» **ABOUT THIS TASK**
Within the entries below, find every line that has the string "Console", then copy it.
⟨
(** C1.  The scalar comparisons and [between] do not coerce a missing
    comparison result: on a Polars table, with a literal operand and
    [na_pass = False], the row whose value is missing gets a missing
    [pb_is_good_], neither [True] nor [False].  The same calls on a pandas
    table give a boolean in every row. *)
Theorem comparisons_leave_null_on_polars :
  (gt (literal_check (null_row_table Polars) "x" 5 false) ≫= is_good
     = Some [CBool false; CNull]) ∧
  (lt (literal_check (null_row_table Polars) "x" 5 false) ≫= is_good
     = Some [CBool false; CNull]) ∧
  (ge (literal_check (null_row_table Polars) "x" 5 false) ≫= is_good
     = Some [CBool true; CNull]) ∧
  (le (literal_check (null_row_table Polars) "x" 5 false) ≫= is_good
     = Some [CBool true; CNull]) ∧
  (between (range_check (null_row_table Polars) "x" 2 8 (true, true) false) ≫= is_good
     = Some [CBool true; CNull]) ∧
  (gt (column_check (ab_table Polars) "a" "b" false) ≫= is_good
     = Some [CBool false; CNull; CNull; CNull]) ∧
  (gt (literal_check (null_row_table Pandas) "x" 5 false) ≫= is_good
     = Some [CBool false; CBool false]).
Proof. repeat split; vm_compute; reflexivity. Qed.

(** C2.  [ne] with a column operand when both columns hold missing values.
    The vectors [a = [1, null, 3, null]], [b = [1, 2, null, null]] give
    [[False, False, False, False]] under [na_pass = False] and
    [[False, True, True, True]] under [na_pass = True] on both engines.  On
    a Polars table with [na_pass = True], however, a row with two distinct
    values present is not good: [a = [1, null]], [b = [2, null]] gives
    [[False, True]], where pandas gives [[True, True]]. *)
Theorem ne_both_null_polars_ignores_values :
  (∀ k, ne (column_check (ab_table k) "a" "b" false) ≫= is_good
        = Some [CBool false; CBool false; CBool false; CBool false]) ∧
  (∀ k, ne (column_check (ab_table k) "a" "b" true) ≫= is_good
        = Some [CBool false; CBool true; CBool true; CBool true]) ∧
  (ne (column_check (distinct_pair_table Polars) "a" "b" true) ≫= is_good
     = Some [CBool false; CBool true]) ∧
  (ne (column_check (distinct_pair_table Pandas) "a" "b" true) ≫= is_good
     = Some [CBool true; CBool true]) ∧
  (ne (column_check (distinct_pair_table Polars) "a" "b" false) ≫= is_good
     = Some [CBool true; CBool false]).
Proof. repeat split; try intros []; vm_compute; reflexivity. Qed.

(** C3.  On a local table whose target column is numeric, with literal
    bounds and [na_pass = True], [between] and [outside] both return a
    table, and a row whose target value is missing is good in both: [outside]
    is not the pointwise negation of [between]. *)
Theorem between_outside_both_good_on_null (self : Interrogator) (lo hi : Z)
    (i : nat) (r : gmap string cell) :
  low self = Literal lo → high self = Literal hi →
  na_pass self = true →
  is_helper_name (column self) = false →
  numeric_column (column self) (x self) = true →
  rows (x self) !! i = Some r →
  r !! column self = Some CNull →
  ∃ t1 g1 t2 g2,
    between self = Some t1 ∧ is_good t1 = Some g1 ∧ g1 !! i = Some (CBool true) ∧
    outside self = Some t2 ∧ is_good t2 = Some g2 ∧ g2 !! i = Some (CBool true).
Proof.
  intros Hlo Hhi Hna Hc Hnum Hi Hr.
  destruct (between_rows self lo hi Hlo Hhi Hc) as (G1 & E1 & R1).
  destruct (outside_rows self lo hi Hlo Hhi Hc) as (G2 & E2 & R2).
  destruct (map_rows_good_at G1 (x self)) as (t1 & g1 & T1 & S1 & L1).
  { intros r' Hr'. destruct (numeric_column_lookup _ _ _ Hnum Hr') as (cv & Hcv & Hshape).
    rewrite (R1 _ _ _ Hcv). by apply between_cell_total. }
  destruct (map_rows_good_at G2 (x self)) as (t2 & g2 & T2 & S2 & L2).
  { intros r' Hr'. destruct (numeric_column_lookup _ _ _ Hnum Hr') as (cv & Hcv & Hshape).
    rewrite (R2 _ _ _ Hcv). by apply outside_cell_total. }
  exists t1, g1, t2, g2. rewrite E1, E2.
  split_and!; try done.
  - rewrite (L1 _ _ Hi), (R1 _ _ _ Hr), Hna. apply between_cell_null.
  - rewrite (L2 _ _ Hi), (R2 _ _ _ Hr), Hna. apply outside_cell_null.
Qed.

Lemma between_outside_both_good_on_null_witness :
  ∃ t1 g1 t2 g2,
    between (range_check (null_row_table Polars) "x" 2 8 (true, true) true) = Some t1 ∧
    is_good t1 = Some g1 ∧ g1 !! 1%nat = Some (CBool true) ∧
    outside (range_check (null_row_table Polars) "x" 2 8 (true, true) true) = Some t2 ∧
    is_good t2 = Some g2 ∧ g2 !! 1%nat = Some (CBool true).
Proof.
  apply (between_outside_both_good_on_null
           (range_check (null_row_table Polars) "x" 2 8 (true, true) true)
           2 8 1 {[ "x" := CNull ]});
    vm_compute; reflexivity.
Defined.




(** C9.  On a local table, the [pb_is_good_] column of [notin] is the
    elementwise negation of the one of [isin] (a missing cell stays
    missing), and [notin] returns a table exactly when [isin] does; neither
    result depends on [na_pass]; and a row whose value is missing is not
    given the value of [na_pass]: with [na_pass = True] it gets [False] from
    [isin] on pandas and a missing cell on Polars. *)
Theorem notin_negates_isin (self : Interrogator) (na' : bool) :
  (notin self ≫= is_good = fmap (M:=list) negate <$> (isin self ≫= is_good)) ∧
  (isin (mkInterrogator (x self) (column self) (compare self) (set self) (pattern self)
           (low self) (high self) (inclusive self) na') = isin self) ∧
  (notin (mkInterrogator (x self) (column self) (compare self) (set self) (pattern self)
            (low self) (high self) (inclusive self) na') = notin self) ∧
  (isin (set_check (null_row_table Pandas) "x" [5] true) ≫= is_good
     = Some [CBool true; CBool false]) ∧
  (isin (set_check (null_row_table Polars) "x" [5] true) ≫= is_good
     = Some [CBool true; CNull]) ∧
  (notin (set_check (null_row_table Polars) "x" [5] true) ≫= is_good
     = Some [CBool false; CNull]).
Proof.
  split_and!; try (vm_compute; reflexivity); try reflexivity.
  destruct (isin_rows self) as (G & E & R).
  destruct (notin_rows self) as (G' & E' & R').
  rewrite E, E', !is_good_map_rows, <- mapM_fmap_out.
  apply mapM_ext_in. intros r _. by rewrite R, R'.
Qed.

End InterrogationProperties.

Section InterrogationCoverage.
Import Frames Interrogation Rowwise Examples.





(** X8.  [gt], [lt], [ge] and [le] with a [Column] operand, on a local
    table that has both columns as integer columns (in each some row holds a
    number, every row an integer of magnitude at most 2^53 or a missing
    value): the call returns a table; a row that holds two numbers gets
    their comparison, whatever [na_pass] and the engine; and with
    [na_pass = True] a row with a missing value on either side is good on
    both engines. *)
Theorem column_comparisons_row_by_row (self : Interrogator) (other : string) :
  compare self = Column other →
  int_column (column self) (x self) = true →
  int_column other (x self) = true →
  Forall (fun mo : (Interrogator → option frame) * cmp_op =>
            ∃ t g, mo.1 self = Some t ∧ is_good t = Some g ∧
                   ∀ i r, rows (x self) !! i = Some r →
                     (∀ z w, r !! column self = Some (CNum z) →
                             r !! other = Some (CNum w) →
                             g !! i = Some (CBool (cmp_num mo.2 z w))) ∧
                     (na_pass self = true →
                      r !! column self = Some CNull ∨ r !! other = Some CNull →
                      g !! i = Some (CBool true)))
    scalar_methods.
Proof.
  intros Hv Hnum1%int_column_numeric Hnum2%int_column_numeric.
  eapply Forall_impl; [by apply scalar_methods_column_rows|].
  intros [m op] (G & E & R). cbn [fst snd] in *.
  assert (∀ r, r ∈ rows (x self) →
               ∃ cv ov, r !! column self = Some cv ∧ r !! other = Some ov ∧
                        is_numeric cv = true ∧ is_numeric ov = true) as Hcells.
  { intros r Hr.
    destruct (numeric_column_lookup _ _ _ Hnum1 Hr) as (cv & Hcv & Hs1).
    destruct (numeric_column_lookup _ _ _ Hnum2 Hr) as (ov & Hov & Hs2).
    exists cv, ov. split_and!; [done..| |].
    - by destruct Hs1 as [->|[? ->]].
    - by destruct Hs2 as [->|[? ->]]. }
  destruct (map_rows_good_at G (x self)) as (t & g & Ht & Hg & Hrows).
  { intros r Hr. destruct (Hcells r Hr) as (cv & ov & Hcv & Hov & N1 & N2).
    rewrite (R _ _ _ _ Hcv Hov). by apply compare_cells_total. }
  exists t, g. rewrite E. split_and!; [done..|].
  intros i r Hi. rewrite (Hrows _ _ Hi).
  destruct (Hcells r) as (cv & ov & Hcv & Hov & N1 & N2);
    [by eapply list_elem_of_lookup_2|].
  rewrite (R _ _ _ _ Hcv Hov). split.
  - intros z w Hz Hw. assert (cv = CNum z) as -> by congruence.
    assert (ov = CNum w) as -> by congruence. apply compare_cells_values.
  - intros -> Hnull. apply compare_cells_missing; [done..|].
    destruct Hnull; [left|right]; congruence.
Qed.

Lemma column_comparisons_row_by_row_witness :
  Forall (fun mo : (Interrogator → option frame) * cmp_op =>
            ∃ t g, mo.1 (column_check (ab_table Polars) "a" "b" true) = Some t ∧
                   is_good t = Some g ∧
                   ∀ i r, rows (ab_table Polars) !! i = Some r →
                     (∀ z w, r !! "a" = Some (CNum z) → r !! "b" = Some (CNum w) →
                             g !! i = Some (CBool (cmp_num mo.2 z w))) ∧
                     (true = true →
                      r !! "a" = Some CNull ∨ r !! "b" = Some CNull →
                      g !! i = Some (CBool true)))
    scalar_methods.
Proof.
  apply (column_comparisons_row_by_row (column_check (ab_table Polars) "a" "b" true) "b");
    reflexivity.
Defined.
(** * GitLab embedding pipeline: a shallow embedding and its properties

    The development follows the TypeScript sources of the webhook-driven
    embedding pipeline:

    - [services/embedding.ts]   content filter, batching, chunking;
    - [services/database.ts]    the PostgreSQL storage engine;
    - [services/gitlab.ts]      the repository provider adapter;
    - [controllers/webhook.ts]  the event dispatcher;
    - [controllers/search.ts]   the search endpoint;
    - [controllers/repository.ts] the clone-based ingestion helper
      [generateProjectIdFromPath].

    JavaScript strings are sequences of UTF-16 code units, numbers that
    hold lengths, counters and identifiers are integers, and [async]
    functions are run to completion one after the other in a state and
    exception monad over an explicit world (database, event log, clock). *)

From Stdlib Require Import String Ascii.
From Stdlib Require Import DecimalString DecimalNat Decimal.
From Stdlib Require Import List NArith ZArith Lia Bool.
From Stdlib Require Import Sorting.Sorted Sorting.Permutation.
Import ListNotations.

Set Warnings "-register-all".

Local Open Scope Z_scope.

(* ===================================================================== *)
(** ** JavaScript strings *)
(* ===================================================================== *)

(** A string is the list of its UTF-16 code units; [s.length] is the
    length of the list and [s.charCodeAt(i)] its [i]-th element. *)
Definition char := N.
Definition jsstring := list char.

(** A string literal of the source (all literals there are ASCII). *)
Definition lit (s : string) : jsstring :=
  map N_of_ascii (list_ascii_of_string s).
Arguments lit s%_string.

Definition char_eqb : char -> char -> bool := N.eqb.

Fixpoint str_eqb (a b : jsstring) : bool :=
  match a, b with
  | [], [] => true
  | x :: a', y :: b' => char_eqb x y && str_eqb a' b'
  | _, _ => false
  end.

(** [!s] for a string [s]: only the empty string is falsy. *)
Definition is_empty (s : jsstring) : bool :=
  match s with [] => true | _ :: _ => false end.

Definition NL : char := 10%N.

(** [s.split(sep)] for a one-character separator. *)
Fixpoint split_on (sep : char) (s : jsstring) : list jsstring :=
  match s with
  | [] => [[]]
  | c :: rest =>
      if char_eqb c sep then [] :: split_on sep rest
      else match split_on sep rest with
           | [] => [[c]]
           | l :: ls => (c :: l) :: ls
           end
  end.

(** Template-literal rendering of a non-negative integer. *)
Definition decimal (n : nat) : jsstring :=
  lit (NilEmpty.string_of_uint (Nat.to_uint n)).

(** [s.startsWith(p)] *)
Fixpoint starts_with (p s : jsstring) : bool :=
  match p, s with
  | [], _ => true
  | x :: p', y :: s' => char_eqb x y && starts_with p' s'
  | _ :: _, [] => false
  end.

(** [s.replace(pat, repl)] with a string pattern: the first occurrence
    only. *)
Fixpoint replace_first (pat repl s : jsstring) : jsstring :=
  if starts_with pat s then repl ++ skipn (length pat) s
  else match s with
       | [] => []
       | c :: rest => c :: replace_first pat repl rest
       end.

(* ===================================================================== *)
(** ** Data model ([models/embedding.ts]) *)
(* ===================================================================== *)

(** Embedding components are numbers the pipeline only carries around;
    dates are kept as milliseconds since the epoch. *)
Definition vector := list Z.
Definition Date := Z.

Record CodeFile := mkCodeFile {
  path : jsstring;
  content : jsstring;
  language : jsstring;
  lastModified : Date
}.
(** The command [c] fails when run in [dir]. *)
Definition inside (c dir : string) (c' : string) (cwd : option string) : bool :=
  (c' =? c) && match cwd with Some d => d =? dir | None => false end.

Definition answers : list reply := [Answer Demo.meter; Answer "foo"; Answer "bar"].

(** A parser that also knows a few documents that are not objects. *)
Definition literals (text : string) : json + string :=
  if text =? "null" then inl JNull
  else if text =? "[1]" then inl (JArr [JNum "1"])
  else if text =? "true" then inl (JBool true)
  else Demo.parse text.

(** As [Demo.env] with the parser [literals]; the manifest of a clone
    holds [null]. *)
Definition reading (l : list reply) : Env :=
  {| process_cwd := "/home/dev";
     figlet_BSV := "BSV";
     run_command := Demo.command;
     run_clone := Demo.clone "null";
     run_init := Demo.init;
     JSON_parse := literals;
     user := Demo.replies l;
     inspect_error := Demo.inspect;
     format_specifiers := Demo.specifiers |}.

(** The tree of a template that has a history and a readme but no
    manifest. *)
Definition bare_tree (dir : string) (f : gmap string node) : gmap string node :=
  <[dir := Dir]>
    (<[dir +:+ "/.git" := Dir]>
       (<[dir +:+ "/.git/HEAD" := File "ref: refs/heads/main"]>
          (<[dir +:+ "/README.md" := File "# template"]> f))).

(** As [Demo.env], the clone leaving [bare_tree]; the init fails when
    [no_init] is set. *)
Definition bare (no_init : bool) (l : list reply) : Env :=
  {| process_cwd := "/home/dev";
     figlet_BSV := "BSV";
     run_command := Demo.command;
     run_clone := fun _ dir f => Demo.ok (bare_tree dir f);
     run_init := init no_init;
     JSON_parse := Demo.parse;
     user := Demo.replies l;
     inspect_error := Demo.inspect;
     format_specifiers := Demo.specifiers |}.

End Broken.

(** ** Vocabulary of the statements *)

(** An [npm install] subprocess. *)
Definition is_install (e : event) : bool :=
  match e with
  | ExecSync command _ => command =? "npm install"
  | _ => false
  end.

Definition is_clone (e : event) : bool :=
  match e with
  | GitClone _ _ => true
  | _ => false
  end.

(** [m] extends the trace, and only by events that satisfy [P]. *)
Definition emits {A} (P : event -> bool) (m : M A) : Prop :=
  forall w, exists evs, trace (m w).2 = trace w ++ evs /\ forallb P evs = true.

(** The object after the loop of [customizePackageJson]. *)
Definition apply_customizations (props customizations : list (string * json))
    : list (string * json) :=
  fold_left (fun o kv => Obj.set o kv.1 kv.2) customizations props.

(** The prompt phase, entered in world [w], meets a failure: some prompt
    among the three is reached (those before it were answered) and the
    renderer comes back from it with an error or an interrupt. *)
Definition prompt_fails (E : Env) (w : world) : Prop :=
  exists n,
    n < 3
    /\ (forall m, m < n -> exists s, user E (asked w + m) = Answer s)
    /\ forall s, user E (asked w + n) <> Answer s.

(** A segment that [normalizeString] keeps as it is. *)
Definition kept (seg : string) : bool := negb ((seg =? "") || (seg =? ".")).

(** The events of [m] that [sel] picks out are, in order, among those of
    [allowed]. *)
Definition only_within {A} (sel : event -> bool) (allowed : list event) (m : M A) : Prop :=
  forall w, exists evs,
    trace (m w).2 = trace w ++ evs /\ sublist (List.filter sel evs) allowed.

Definition is_init (e : event) : bool :=
  match e with
  | GitInit _ => true
  | _ => false
  end.

Definition is_prompt (e : event) : bool :=
  match e with
  | Prompt _ => true
  | _ => false
  end.

(** [m] never exits with a code other than 0 or 1. *)
Definition exits_01 {A} (m : M A) : Prop :=
  forall w, match (m w).1 with
            | Exit code => code = 0%Z \/ code = 1%Z
            | _ => True
            end.

(** The line that announces success. *)
Definition is_done (e : event) : bool :=
  match e with
  | Console Log text => text =? "✅ All done! Start coding with:"
  | _ => false
  end.

(** The three lines of the completion summary. *)
Definition completion (req : request) : list event :=
  [Console Log "✅ All done! Start coding with:";
   Console Log ("cd " +:+ projectName req);
   Console Log "npm start"].

(** [m] ends its events with the completion summary when it returns, and
    does not announce success when it does not. *)
Definition finishes {A} (req : request) (m : M A) : Prop :=
  forall w, exists evs,
    trace (m w).2 = trace w ++ evs
    /\ match (m w).1 with
       | Return _ => exists before, evs = before ++ completion req
       | _ => forallb (fun e => negb (is_done e)) evs = true
       end.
⟩
» **WRITTEN SOLUTION**
  | Console Log text => text =? "✅ All done! Start coding with:"
  [Console Log "✅ All done! Start coding with:";
   Console Log ("cd " +:+ projectName req);
   Console Log "npm start"].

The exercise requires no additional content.